(Data excerpts)

►

(** X14. The controller asks the engine to start autoplay only inside
    [startAutoplay], only once the engine is bound, and then exactly once per
    call: no rebuild, teardown, navigation or notification restarts autoplay
    that [slideTo] or [stopAutoplay] has stopped. *)
Theorem autoplay_started_only_by_startAutoplay
    (e0 : Swiper) (d0 : list HTMLElement) (t0 : Z) (evs : list Event) (e : Event) :
  let s := run evs (constructor e0 d0 t0) in
  autoplay_starts (log (step e s))
  = autoplay_starts (log s) + (if is_startAutoplay e && swiper s then 1 else 0).
Proof.
  intros s. destruct (reachable_Inv e0 d0 t0 evs) as (Hv & Hd & _). fold s in Hv, Hd.
  by destruct (step_fields e s Hv Hd) as (_ & _ & _ & _ & ->).
Qed.

(** * Beyond the specification's claims: the application shell *)

Lemma app_run_cons res rs s :
  AppComponent.run (res :: rs) s = AppComponent.run rs (AppComponent.on_idle res s).
Proof. done. Qed.

(** X15. The shell's idle flag is always the value the idle detector
    emitted last, and [false] — its initial value — before the first
    emission. *)
Theorem app_isIdle_is_last_emission (rs : list bool) :
  AppComponent.isIdle (AppComponent.run rs AppComponent.constructor)
  = default false (last rs).
Proof.
  assert (∀ s, AppComponent.isIdle (AppComponent.run rs s)
               = default (AppComponent.isIdle s) (last rs)) as H.
  { induction rs as [|res rs IH]; intros s; [done|].
    rewrite app_run_cons, IH. destruct rs as [|r2 rs]; [by destruct res|].
    change (last (res :: r2 :: rs)) with (last (r2 :: rs)).
    destruct (last (r2 :: rs)) eqn:E; [done|].
    by apply last_None in E. }
  apply H.
Qed.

◄

__What is required__.
Say how many lines in the data include the string "false", giving the number alone.

__Response__.
2